**What you are asked to do:**
Search the records for the string "Prop" and copy every line where it turns up.

**Entries shown:**
(* ===== verification/Handshake.v ===== *)
(** * The handshake: both sides together

    The client's [Register] and [Bind] run against the server's [Process] over one
    connection, under every schedule. *)
From S2P Require Import Prelude Static MuxConfig Commands Demo GoIO Wire.
From S2P Require Import Client.
From S2P Require Import Server.
From S2P Require Import Pair.

(** ** Rules for the methods' calls, in any context *)

Section rules.
Context {A B : Type} (Q : cfg A B → Prop) (hc hs : handle).

Lemma ctx_bind {C D E} (K : io D → io E) (f : C → io D) : ctx K → ctx (λ q, K (q ≫= f)).
Proof. intros HK c k. apply HK. Qed.

(** The server reads a message while the client waits. *)
Lemma par_s_readMsg {S} (p : io A) (K : io (S * result byte) → io B) s m rest i :
  ctx K → local hc None p i false = None →
  inevitable hc hs false Q (Cfg p (K (Ret (s, Ok m))) rest i false false) →
  inevitable hc hs false Q (Cfg p (K (readMsg hs s)) (versionV1 :: m :: rest) i false false).
Proof.
  intros HK Hp H. eapply inev_server; [|done|].
  { let q := eval hnf in (readMsg hs s) in change (readMsg hs s) with q.
    rewrite HK. by apply local_read. }
  cbn -[rd_bytes]. rewrite app_nil_r. exact H.
Qed.

Lemma par_c_readMsg {S} (q : io B) (K : io (S * result byte) → io A) s m rest o :
  ctx K → local hs None q o false = None →
  inevitable hc hs false Q (Cfg (K (Ret (s, Ok m))) q o rest false false) →
  inevitable hc hs false Q (Cfg (K (readMsg hc s)) q o (versionV1 :: m :: rest) false false).
Proof.
  intros HK Hp H. eapply inev_client; [|done|].
  { let q := eval hnf in (readMsg hc s) in change (readMsg hc s) with q.
    rewrite HK. by apply local_read. }
  cbn -[rd_bytes]. rewrite app_nil_r. exact H.
Qed.

(** A request: it is in flight, and the sender waits for the answer. *)
Lemma par_c_sendRequest {S} (q : io B) (K : io (S * result byte) → io A) s req :
  ctx K → local hs None q [] false = None →
  inevitable hc hs false Q (Cfg (K (readMsg hc s)) q (versionV1 :: req) [] false false) →
  inevitable hc hs false Q (Cfg (K (sendRequest hc req s)) q [] [] false false).
Proof.
  intros HK Hp H. eapply inev_client; [|done|].
  { let q := eval hnf in (sendRequest hc req s) in change (sendRequest hc req s) with q.
    rewrite HK. apply local_write. }
  exact H.
Qed.

Lemma par_s_sendRequest {S} (p : io A) (K : io (S * result byte) → io B) s req :
  ctx K → local hc None p [] false = None →
  inevitable hc hs false Q (Cfg p (K (readMsg hs s)) [] (versionV1 :: req) false false) →
  inevitable hc hs false Q (Cfg p (K (sendRequest hs req s)) [] [] false false).
Proof.
  intros HK Hp H. eapply inev_server; [|done|].
  { let q := eval hnf in (sendRequest hs req s) in change (sendRequest hs req s) with q.
    rewrite HK. apply local_write. }
  exact H.
Qed.

(** A side that waits for a message with nothing in flight is blocked. *)
Lemma readMsg_blocked {S T} h (K : io (S * result byte) → io T) s :
  ctx K → local h None (K (readMsg h s)) [] false = None.
Proof.
  intros HK. let q := eval hnf in (readMsg h s) in change (readMsg h s) with q.
  rewrite HK. apply local_blocked.
Qed.

End rules.

Section server_rules.
Context {A B : Type} (Q : cfg A B → Prop) (hc : handle).
Implicit Types (p : io A) (s : Server).

Lemma par_s_read p (K : io (Server * result (list byte)) → io B) s msg n d rest i :
  ctx K → local hc None p i false = None → length d = n → (0 < n)%nat →
  inevitable hc (conn s) false Q (Cfg p (K (Ret (s, Ok d))) rest i false false) →
  inevitable hc (conn s) false Q (Cfg p (K (s_read msg n s)) (d ++ rest) i false false).
Proof.
  intros HK Hp <- Hn H. destruct d as [|b bs]; [cbn in Hn; lia|].
  change ((b :: bs) ++ rest) with (b :: (bs ++ rest)). eapply inev_server; [|done|].
  { let q := eval hnf in (s_read msg (length (b :: bs)) s) in
    change (s_read msg (length (b :: bs)) s) with q. rewrite HK. by apply local_read. }
  cbn beta. rewrite app_nil_r. cbn [length].
  replace (S (length bs) - 1)%nat with (length bs) by lia.
  rewrite take_app_length, drop_app_length.
  match goal with |- context [K ?q] => let q' := eval hnf in q in change (K q) with (K q') end.
  change (fill _ (rd_bytes (S (length bs)) (RdData b bs)))
    with (fill (S (length bs)) (take (S (length bs)) (b :: bs))).
  rewrite (firstn_all2 (n := S (length bs))) by done.
  change (S (length bs)) with (length (b :: bs)). by rewrite fill_exact.
Qed.

Lemma par_s_write p (K : io (Server * result ()) → io B) s msg bs o :
  ctx K → local hc None p [] false = None →
  inevitable hc (conn s) false Q (Cfg p (K (Ret (s, Ok ()))) o bs false false) →
  inevitable hc (conn s) false Q (Cfg p (K (s_write msg bs s)) o [] false false).
Proof.
  intros HK Hp H. eapply inev_server; [|done|].
  { let q := eval hnf in (s_write msg bs s) in change (s_write msg bs s) with q.
    rewrite HK. apply local_write. }
  exact H.
Qed.

End server_rules.

(** ** The authentication phase *)

Section credentials.
Context {A B : Type} (Q : cfg A B → Prop) (hc : handle) (s : Server).
Context (auth : string → string → bool) (user pass : string).
Context (Hu : (0 < length (bytes_of_string user) < 256)%nat).
Context (Hp : (0 < length (bytes_of_string pass) < 256)%nat).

**Task solution:**
Context {A B : Type} (Q : cfg A B → Prop) (hc hs : handle).
Context {A B : Type} (Q : cfg A B → Prop) (hc : handle).
Context {A B : Type} (Q : cfg A B → Prop) (hc : handle) (s : Server).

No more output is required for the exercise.